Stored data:
Segment Open

Definition ResolveTarget (serial : string) : M tables db_err Resolved :=
  ch ← attempt (query EDb (λ d, match devices d !! serial with
                                | Some v => Ok (channel v) | None => Err ENoRows end));
  match ch with
  | Err ENoRows => mret (MkResolved "" SourceNone)
  | Err e => throw e
  | Ok ch =>
      ts ← query EDb (λ d, Ok (List.filter (scoped ch serial) (rollout_targets d)));
      def ← attempt (query EDb (λ d, match channels d !! ch with
                                     | Some v => Ok (default ""%string v)
                                     | None => Err ENoRows end));
      match def with
      | Ok def => mret (Resolve ch ts def DefaultPrecedence)
      | Err ENoRows => mret (Resolve ch ts "" DefaultPrecedence)
      | Err e => throw e
      end
  end.

(** ** Operator writes (rolloutadmin/write.go) *)

Inductive write_err := ErrShaMismatch | EWrite (e : db_err) | EBlob.

Definition lift_w {A} (m : M tables db_err A) : M tables write_err A := λ s fs,
  let '(r, s', fs') := m s fs in
  (match r with Ok a => Ok a | Err e => Err (EWrite e) end, s', fs').

Definition to_lower (b : Z) : Z := if (65 <=? b) && (b <=? 90) then b + 32 else b.
(** [strings.EqualFold] against a string of lower-case hex digits. *)
Definition equal_fold_hex (hex claimed : bytes) : bool :=
  bool_decide (hex = to_lower <$> claimed).

(** [char_length]: bytes that do not continue a code point. *)
Definition char_length (s : string) : Z :=
  zlen (List.filter (λ b, negb ((128 <=? b) && (b <? 192))) (bytes_of_string s)).

Definition insert_firmware (now : Z) (version : string) (r : fw_row) (d : tables)
    : result db_err unit * tables :=
  if bool_decide (is_Some (firmware_versions d !! version)) || (31 <? char_length version)
  then (Err EConstraint, d)
  else (Ok tt, set_firmware (insert version r) d).

(** The temporary file and the rename: the name holds the old bytes or the new. *)
Definition writeBlobAtomic (name : string) (data : bytes) : M tables write_err unit :=
  exec EBlob (set_blobs (insert name data)).

Definition RegisterFirmware (now : Z) (version claimedSha : string) (blob : bytes)
    : M tables write_err string :=
  let sha := hex_encode (sha256 blob) in
  if negb (equal_fold_hex sha (bytes_of_string claimedSha)) then throw ErrShaMismatch
  else
    let blobPath := (string_of_bytes sha ++ ".bin")%string in
    _ ← lift_w (stmt EDb (insert_firmware now version
                  (MkFw (string_of_bytes sha) blobPath (zlen blob) now)));
    _ ← writeBlobAtomic blobPath blob;
    mret (string_of_bytes sha).

Definition SetChannelDefault (ch version : string) : M tables db_err bool :=
  stmt EDb (λ d,
    match channels d !! ch with
    | None => (Ok false, d)
    | Some _ =>
        if bool_decide (is_Some (firmware_versions d !! version))
        then (Ok true, set_channels (insert ch (Some version)) d)
        else (Err EConstraint, d)
    end).

Definition SerialResolvable (serial : string) : M tables db_err bool :=
  if bool_decide (serial = "*"%string) then mret true
  else query EDb (λ d, Ok (bool_decide (is_Some (devices d !! serial)))).

Definition same_key (serial ch : string) (t : Target) : bool :=
  bool_decide (t_serial t = serial) && bool_decide (t_channel t = ch).

Definition upsert_target (now : Z) (serial ch version : string) (d : tables)
    : result db_err Z * tables :=
  if negb (bool_decide (is_Some (channels d !! ch))) ||
     negb (bool_decide (is_Some (firmware_versions d !! version)))
  then (Err EConstraint, d)
  else match find_first (same_key serial ch) (rollout_targets d) with
  | Some old =>
      (Ok (t_id old),
       set_targets ((λ t, if same_key serial ch t
                          then MkTarget (t_id t) serial ch version "active" now else t)
                      <$> rollout_targets d) (next_id d + 1) d)
  | None =>
      (Ok (next_id d),
       set_targets (rollout_targets d ++ [MkTarget (next_id d) serial ch version "active" now])
         (next_id d + 1) d)
  end.

Definition UpsertRollout (now : Z) (serial ch version : string) : M tables db_err Z :=
  stmt EDb (upsert_target now serial ch version).

Definition SetRolloutState (now id : Z) (state : string) : M tables db_err bool :=
  stmt EDb (λ d,
    (Ok (existsb (λ t, t_id t =? id) (rollout_targets d)),
     set_targets ((λ t, if t_id t =? id
                        then MkTarget id (t_serial t) (t_channel t) (t_version t) state now
                        else t) <$> rollout_targets d) (next_id d) d)).

Definition DeleteRollout (id : Z) : M tables db_err bool :=
  stmt EDb (λ d,
    (Ok (existsb (λ t, t_id t =? id) (rollout_targets d)),
     set_targets (List.filter (λ t, negb (t_id t =? id)) (rollout_targets d)) (next_id d) d)).

(** Every operator write, as one transition. *)
Inductive admin_step : tables → tables → Prop :=
| admin_register now v c b d fs r d' fs' :
    RegisterFirmware now v c b d fs = (r, d', fs') → admin_step d d'
| admin_default ch v d fs r d' fs' : SetChannelDefault ch v d fs = (r, d', fs') → admin_step d d'
| admin_upsert now s ch v d fs r d' fs' :
    UpsertRollout now s ch v d fs = (r, d', fs') → admin_step d d'
| admin_state now id st d fs r d' fs' :
    SetRolloutState now id st d fs = (r, d', fs') → admin_step d d'
| admin_delete id d fs r d' fs' : DeleteRollout id d fs = (r, d', fs') → admin_step d d'.

(** ** Invariants *)

(** [UNIQUE (serial, channel)] and the foreign keys. *)
Definition targets_wf (d : tables) : Prop :=
  NoDup ((λ t, (t_serial t, t_channel t)) <$> rollout_targets d) ∧
  Forall (λ t, is_Some (channels d !! t_channel t) ∧
               is_Some (firmware_versions d !! t_version t)) (rollout_targets d) ∧
  (∀ ch v, channels d !! ch = Some (Some v) → is_Some (firmware_versions d !! v)) ∧
  (∀ s v, devices d !! s = Some v → is_Some (channels d !! channel v)).

(** A blob's name is the hash of its content, and a firmware row's path is the
    name its hash gives. *)
Definition blob_name (b : bytes) : string :=
  (string_of_bytes (hex_encode (sha256 b)) ++ ".bin")%string.
Definition blob_ok (d : tables) : Prop :=
  (∀ v r, firmware_versions d !! v = Some r → ∃ b, sha256_ r =
     string_of_bytes (hex_encode (sha256 b)) ∧ blob_path r = (sha256_ r ++ ".bin")%string) ∧
  (∀ n b, blobs d !! n = Some b → n = blob_name b).

(** ** Lemmas *)

Lemma string_app_inj_r (s1 s2 t : string) : (s1 ++ t)%string = (s2 ++ t)%string → s1 = s2.
Proof.
  assert (∀ s : string, String.length (s ++ t) = (String.length s + String.length t)%nat) as Hl
    by (intros s; induction s as [|a s IH]; simpl; [done|by rewrite IH]).
  revert s2. induction s1 as [|a s1 IH]; intros [|b s2] H; [done|..].
  - apply (f_equal String.length) in H. rewrite !Hl in H. simpl in H. lia.
  - apply (f_equal String.length) in H. rewrite !Hl in H. simpl in H. lia.
  - injection H as -> H. f_equal. auto.
Qed.

Lemma blob_ok_served d v r b :
  blob_ok d → firmware_versions d !! v = Some r → blobs d !! blob_path r = Some b →
  sha256_ r = string_of_bytes (hex_encode (sha256 b)).
Proof.
  intros [Hr Hb] Hv Hbl. apply Hb in Hbl. destruct (Hr _ _ Hv) as (_ & _ & Hp). rewrite Hp in Hbl.
  by apply string_app_inj_r in Hbl.
Qed.

(** The download opens the blob under the row's own name. *)
Lemma blob_path_base d v r :
  blob_ok d → firmware_versions d !! v = Some r →
  string_of_bytes (path_base (bytes_of_string (blob_path r))) = blob_path r.
Proof.
  intros [Hr _] Hv. destruct (Hr _ _ Hv) as (b & Hs & Hp).
  assert (blob_path r = string_of_bytes (hex_encode (sha256 b) ++ [46; 98; 105; 110])) as Hb.
  { by rewrite Hp, Hs, string_of_bytes_app. }
  assert (bytes_ok (hex_encode (sha256 b) ++ [46; 98; 105; 110])) as Hok.
  { apply Forall_app. split; [apply hex_encode_bytes, sha256_bytes|].
    repeat constructor; unfold byte_ok; lia. }
  rewrite Hb, bytes_of_string_of_bytes by done. rewrite path_base_id; [done|by destruct (hex_encode _)|].
  intros [Hin|Hin]%elem_of_app; [by apply hex_no_slash in Hin; [|apply sha256_bytes]|].
  by repeat (apply elem_of_cons in Hin as [?|Hin]; [done|]); apply not_elem_of_nil in Hin.
Qed.

Lemma ResolveTarget_reads serial d fs :
  ∃ r fs', ResolveTarget serial d fs = (r, d, fs').
Proof.
  unfold ResolveTarget. db_unfold.
  destruct fs as [|[] fs]; simpl; [|by eexists _, _|];
    (destruct (devices d !! serial); simpl; [|by eexists _, _]).
  - destruct (channels d !! _); by eexists _, _.
  - destruct fs as [|[] fs]; simpl; [|by eexists _, _|].
    + destruct (channels d !! _); by eexists _, _.
    + destruct fs as [|[] fs]; simpl; [|by eexists _, _|]; destruct (channels d !! _);
        by eexists _, _.
Qed.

Segment Closed

▶ What is being asked:
Among the records above, find the lines that contain "RegisterFirmware" and copy every one.

▶ Final answer:
Definition RegisterFirmware (now : Z) (version claimedSha : string) (blob : bytes)
    RegisterFirmware now v c b d fs = (r, d', fs') → admin_step d d'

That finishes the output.